Article

Aboriginal Tourism: The Challenges, Opportunities and Future

Aboriginal tourism has seen an enormous boost in the last eight years. More and more travellers are looking to make a cultural connection with British Columbia beyond dining out in Yaletown, skiing in Whistler or surfing in Tofino. Today, there are more than 200 Aboriginal tourism businesses in BC, an 85 per cent increase over 2006.

“The Aboriginal tourism landscape has changed faster than any section I have ever witnessed,” comments Keith Henry, CEO of Aboriginal Tourism BC. “Revenues in BC will reach over $50 million this year alone,” he estimates. By 2017, that number is expected to increase to $68 million. With numbers on the rise, there is a lot of opportunity for Aboriginal entrepreneurs.

Developing the Aboriginal Tourism Industry

Developing this industry has not been a simple one. Much work has been invested to convince the Aboriginal communities to embrace tourism as an opportunity to showcase who they are, while making money and not abusing the land.

But that work is starting to pay off as more and more Aboriginal entrepreneurs see the benefits, such inviting people to celebrate art, culture and heritage.

Support for the Aboriginal Community

As the Aboriginal Tourism industry develops and grows, so do the number of organizations offering help to Aboriginal Entrepreneurs.

The Globe and Mail reported in May that the Royal Bank of Canada have created two initiatives at Simon Fraser University’s Beedie School of Business. The first, to support startups and social ventures in BC’s First Nations communities. The second, to aid Aboriginal undergraduate and graduate students to pursue entrepreneurship as a career.

The Sauder School of Business at the University of British Columbia also set up a similar program called the Ch’nook Initiative, which offers a full range of business education opportunities, including the Ch’nook Scholars Program and the Aboriginal Management Program.

In 2011, Keith Henry helped create BC Métis Federation, a non-profit association. One of their projects has been to establish a business directory to help businesses identify and secure procurement opportunities for Métis owned and operated businesses.

Misconceptions about Aboriginal Businesses

“One of the largest misconceptions about Aboriginal businesses is their access to grants,” Keith Henry comments. “Although there are many loan and funding programs available to Aboriginals, similar to any other business, the criteria can be narrow and the application process daunting. This misconception means that Aboriginal families are often approached with business ideas to buy, thinking they have unlimited access to funds, and pressured to making unreasonable commitments or are harassed by those who do not believe them.”

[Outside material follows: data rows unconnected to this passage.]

(* ===== verification/SqlPlans.v ===== *)
(** Query Store plans read into query shapes and purges:
    [apps/api/src/mssql/workload.ts], [delete-patterns.ts] and [plan-facts.ts].

    The XML parser is a parameter; what it gives is a tree of texts, lists and
    objects.  Yielding to the event loop between chunks changes no result, and
    interning replaces a name by an equal one, so neither is here. *)
From S2P Require Import Prelude EngineTypes Recurrence Purge Cooldowns Keys Groups Suggest MongoShapes SqlText.

Local Open Scope string_scope.
Local Open Scope Z_scope.
Local Open Scope list_scope.

(** ** Trees *)

Inductive xml := XText (s : string) | XList (l : list xml) | XNode (es : list (string * xml)).
Abbreviation XmlNode := (list (string * xml)).
Definition as_node (value : xml) : option XmlNode := match value with XNode es => Some es | _ => None end.
Definition asArray (value : option xml) : list XmlNode :=
  match value with
  | Some (XList l) => omap as_node l
  | Some (XNode es) => [es]
  | _ => []
  end.
Definition attr (node : XmlNode) (name : string) : option string :=
  match map_get ("@" +:+ name) node with Some (XText s) => Some s | _ => None end.
Definition child (node : XmlNode) (key : string) : option xml := map_get key node.
(** Depth-first, every element of a name. *)
Fixpoint collect (key : string) (root : xml) : list XmlNode :=
  match root with
  | XList l => mjoin (map (collect key) l)
  | XNode es => mjoin (map (fun e => (if String.eqb (fst e) key then asArray (Some (snd e)) else []) ++ collect key (snd e)) es)
  | XText _ => []
  end.
Definition collect_in (key : string) (node : XmlNode) : list XmlNode := collect key (XNode node).

Definition tableOf (node : XmlNode) (database : string) : option string :=
  if negb (bool_decide (unbracket (attr node "Database") = Some database)) then None
  else match unbracket (attr node "Schema"), unbracket (attr node "Table") with
       | Some schema, Some table => Some (schema +:+ "." +:+ table)
       | _, _ => None
       end.
(** A column of the database: its table and its name. *)
Definition column_of (database : string) (node : XmlNode) : option (string * string) :=
  match tableOf node database, unbracket (attr node "Column") with
  | Some table, Some name => Some (table, name)
  | _, _ => None
  end.

(** ** The shape of each table in a plan *)

Record TableShape := {
  ts_equality : list string;
  ts_range : list string;
  ts_sort : list SortKey;
  ts_collscan : bool;
  ts_sortedInMemory : bool;
  ts_constants : list (string * ConstantValue);
}.
Record MissingIndexSuggestion := { mi_table : string; mi_equality : list string; mi_range : list string }.
Record PlanShapes := { perTable : list (string * TableShape); pl_missing : list MissingIndexSuggestion }.

Definition fresh_shape : TableShape :=
  {| ts_equality := []; ts_range := []; ts_sort := []; ts_collscan := false; ts_sortedInMemory := false; ts_constants := [] |}.
Definition shapeFor (tables : list (string * TableShape)) (table : string) : TableShape := map_get table tables ?? fresh_shape.
(** [shapeFor] and a change of the shape it gives. *)
Definition in_shape (table : string) (f : TableShape -> TableShape) (tables : list (string * TableShape)) : list (string * TableShape) :=
  map_put table (f (shapeFor tables table)) tables.
Definition set_add (l : list string) (x : string) : list string := if includes l x then l else l ++ [x].

Definition add_equality (name : string) (s : TableShape) : TableShape :=
  {| ts_equality := set_add (ts_equality s) name; ts_range := ts_range s; ts_sort := ts_sort s; ts_collscan := ts_collscan s;
     ts_sortedInMemory := ts_sortedInMemory s; ts_constants := ts_constants s |}.
Definition add_range (name : string) (s : TableShape) : TableShape :=
  {| ts_equality := ts_equality s; ts_range := set_add (ts_range s) name; ts_sort := ts_sort s; ts_collscan := ts_collscan s;
     ts_sortedInMemory := ts_sortedInMemory s; ts_constants := ts_constants s |}.
Definition add_constant (name : string) (value : ConstantValue) (s : TableShape) : TableShape :=
  {| ts_equality := ts_equality s; ts_range := ts_range s; ts_sort := ts_sort s; ts_collscan := ts_collscan s;
     ts_sortedInMemory := ts_sortedInMemory s; ts_constants := map_put name value (ts_constants s) |}.
Definition add_scan (scanned : bool) (s : TableShape) : TableShape :=
  {| ts_equality := ts_equality s; ts_range := ts_range s; ts_sort := ts_sort s; ts_collscan := ts_collscan s || scanned;
     ts_sortedInMemory := ts_sortedInMemory s; ts_constants := ts_constants s |}.
Definition add_sort (name : string) (ascending : bool) (s : TableShape) : TableShape :=
  {| ts_equality := ts_equality s; ts_range := ts_range s;
     ts_sort := if existsb (fun key => String.eqb (sk_field key) name) (ts_sort s) then ts_sort s
                else ts_sort s ++ [{| sk_field := name; sk_direction := if ascending then EngineTypes.Pos else Neg |}];
     ts_collscan := ts_collscan s; ts_sortedInMemory := true; ts_constants := ts_constants s |}.

(** [toUpperCase] on ASCII letters. *)
Fixpoint toUpperCase (s : string) : string :=
  match s with
  | EmptyString => EmptyString
  | String c s =>
      let n := Ascii.nat_of_ascii c in
      String (if (97 <=? n)%nat && (n <=? 122)%nat then Ascii.ascii_of_nat (n - 32) else c) (toUpperCase s)
  end.
Definition RANGE_OPS_SQL : list string := ["GT"; "GE"; "LT"; "LE"].
Definition DML_STATEMENT_TYPES : list string := ["SELECT"; "INSERT"; "UPDATE"; "DELETE"; "MERGE"].
Definition is_dml (root : xml) : bool :=
  existsb (fun stmt => match attr stmt "StatementType" with Some type => includes DML_STATEMENT_TYPES (toUpperCase type) | None => false end)
    (collect "StmtSimple" root).

Definition is_attr (node : XmlNode) (name value : string) : bool := bool_decide (attr node name = Some value).
Definition seek_roots (root : xml) : list XmlNode :=
  List.filter (fun scan => negb (is_attr scan "Lookup" "1")) (collect "IndexScan" root).
Definition index_scan (database : string) (tables : list (string * TableShape)) (scan : XmlNode) : list (string * TableShape) :=
  fold_left (fun tables object =>
    match tableOf object database with
    | None => tables
    | Some table =>
        let hasSeek := (0 <? length (asArray (child scan "SeekPredicates")))%nat in
        let clustered := is_attr object "IndexKind" "Clustered" in
        in_shape table (add_scan (negb hasSeek && clustered)) tables
    end) (asArray (child scan "Object")) tables.
Definition table_scan (database : string) (tables : list (string * TableShape)) (scan : XmlNode) : list (string * TableShape) :=
  fold_left (fun tables object =>
    match tableOf object database with None => tables | Some table => in_shape table (add_scan true) tables end)
    (asArray (child scan "Object")) tables.

(** The constant under a node, where there is one. *)
Definition constant_at (nodes : list XmlNode) : option ConstantValue :=
  match nodes with [] => None | node :: _ => attr node "ConstValue" ≫= parseConstValue end.
Definition part_columns (database : string) (part : XmlNode) : list (string * string) :=
  omap (column_of database) (mjoin (collect_in "ColumnReference" <$> asArray (child part "RangeColumns"))).
Definition part_constants (part : XmlNode) (columns : list (string * string)) : list (string * string * ConstantValue) :=
  let expressions := mjoin ((fun wrapper => asArray (child wrapper "ScalarOperator")) <$> asArray (child part "RangeExpressions")) in
  if negb (length expressions =? length columns)%nat then []
  else omap (fun '(column, expression) => (fun value => (column, value)) <$> constant_at (asArray (child expression "Const")))
         (zip columns expressions).
Definition seek_part (database : string) (prefix : bool) (tables : list (string * TableShape)) (part : XmlNode) : list (string * TableShape) :=
  let columns := part_columns database part in
  let tables := fold_left (fun tables '(table, name) => in_shape table (if prefix then add_equality name else add_range name) tables) columns tables in
  if prefix then
    fold_left (fun tables '(table, name, value) => in_shape table (add_constant name value) tables) (part_constants part columns) tables
  else tables.
Definition seek_predicate (database : string) (tables : list (string * TableShape)) (seek : XmlNode) : list (string * TableShape) :=
  fold_left (fun tables '(element, prefix) => fold_left (seek_part database prefix) (collect_in element seek) tables)
    [("Prefix", true); ("StartRange", false); ("EndRange", false)] tables.

Definition compare_step (database : string) (tables : list (string * TableShape)) (compare : XmlNode) : list (string * TableShape) :=
  match attr compare "CompareOp" with
  | None => tables
  | Some op =>
      let isEquality := String.eqb op "EQ" in
      if negb isEquality && negb (includes RANGE_OPS_SQL op) then tables
      else
        match omap (column_of database) (collect_in "ColumnReference" compare) with
        | [(table, name)] =>
            if isEquality then
              in_shape table (fun s =>
                let s := add_equality name s in
                match constant_at (collect_in "Const" compare) with Some value => add_constant name value s | None => s end) tables
            else in_shape table (add_range name) tables
        | _ => tables
        end
  end.
Definition order_step (database : string) (tables : list (string * TableShape)) (orderBy : XmlNode) : list (string * TableShape) :=
  let ascending := negb (is_attr orderBy "Ascending" "0") in
  fold_left (fun tables '(table, name) => in_shape table (add_sort name ascending) tables)
    (omap (column_of database) (collect_in "ColumnReference" orderBy)) tables.

Definition group_names (usage : string) (suggestion : XmlNode) : list string :=
  mjoin ((fun group =>
    if is_attr group "Usage" usage then omap (fun column => unbracket (attr column "Name")) (asArray (child group "Column")) else [])
    <$> asArray (child suggestion "ColumnGroup")).
Definition suggestion_of (database : string) (suggestion : XmlNode) : option MissingIndexSuggestion :=
  match tableOf suggestion database with
  | None => None
  | Some table =>
      let equality := group_names "EQUALITY" suggestion in
      let range := group_names "INEQUALITY" suggestion in
      if (0 <? length equality + length range)%nat then Some {| mi_table := table; mi_equality := equality; mi_range := range |} else None
  end.

Definition shapesOfPlan (root : option xml) (database : string) : PlanShapes :=
  match root with
  | None => {| perTable := []; pl_missing := [] |}
  | Some root =>
      if negb (is_dml root) then {| perTable := []; pl_missing := [] |}
      else
        let tables := fold_left (index_scan database) (seek_roots root) [] in
        let tables := fold_left (table_scan database) (collect "TableScan" root) tables in
        let tables := fold_left (seek_predicate database) (mjoin (collect_in "SeekPredicateNew" <$> seek_roots root)) tables in
        let tables := fold_left (compare_step database) (collect "Compare" root) tables in
        let tables := fold_left (order_step database) (collect "OrderByColumn" root) tables in
        {| perTable := tables; pl_missing := omap (suggestion_of database) (collect "MissingIndex" root) |}
  end.

(** What the fold needs of a plan. *)
Record PlanTableShape := {
  pt_table : string;
  pt_equality : list string;
  pt_range : list string;
  pt_sort : list SortKey;
  pt_collscan : bool;
  pt_sortedInMemory : bool;
  pt_constants : option (list (string * ConstantValue));
}.
Record PlanShapeFacts := { pf_shapes : list PlanTableShape; pf_missing : list MissingIndexSuggestion }.
Definition compact_shape (entry : string * TableShape) : option PlanTableShape :=
  let '(table, shape) := entry in
  if (length (ts_equality shape) + length (ts_range shape) + length (ts_sort shape) =? 0)%nat && negb (ts_collscan shape) then None
  else Some {| pt_table := table; pt_equality := ts_equality shape; pt_range := ts_range shape; pt_sort := ts_sort shape;
               pt_collscan := ts_collscan shape; pt_sortedInMemory := ts_sortedInMemory shape; pt_constants := or_absent (ts_constants shape) |}.
Definition compactShapes (shapes : PlanShapes) : PlanShapeFacts :=
  {| pf_shapes := omap compact_shape (perTable shapes); pf_missing := pl_missing shapes |}.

The second misconception that people have about Aboriginal businesses, according to Keith Henry, is the notion that they do not pay taxes. ”While true of some small entrepreneurs who trade within the reserve, for any businesses that provides services or products off reserve they pay like everyone else,” says Keith Henry. “In Canada there are approximately 1,500 Aboriginal tourism businesses, who pay about $141 million in taxes annually. A significant contribution that Canadians are unaware of.”

The Influence of the BC Treaty Negotiations

The BC treaty negotiations are arguably the most complex set of negotiations that Canada has ever undertaken.

Open to all BC First Nations, there are currently has 60 First Nations at 49 sets of negotiations. Their purpose is to identify, define and implement the rights and obligations, including existing and future interests in land, sea and resources, structures and authorities of government, regulatory processes, amending processes, dispute resolution, financial compensation and fiscal relations.

When asked how the negotiations affect the Aboriginal business landscape, Keith replies that he sees the process as another key tool to supporting business certainty for future partners. After all the treaty process focuses on the future economic sustainability of these communities. That certainty will increase the confidence of non-Aboriginal partners who are looking to invest, partner and support the communities.

National Aboriginal Day

On June 21, 2015, BC will celebrate National Aboriginal Day, to celebrate the unique heritage, diverse cultures and outstanding contributions of First Nations, Métis and Inuit peoples.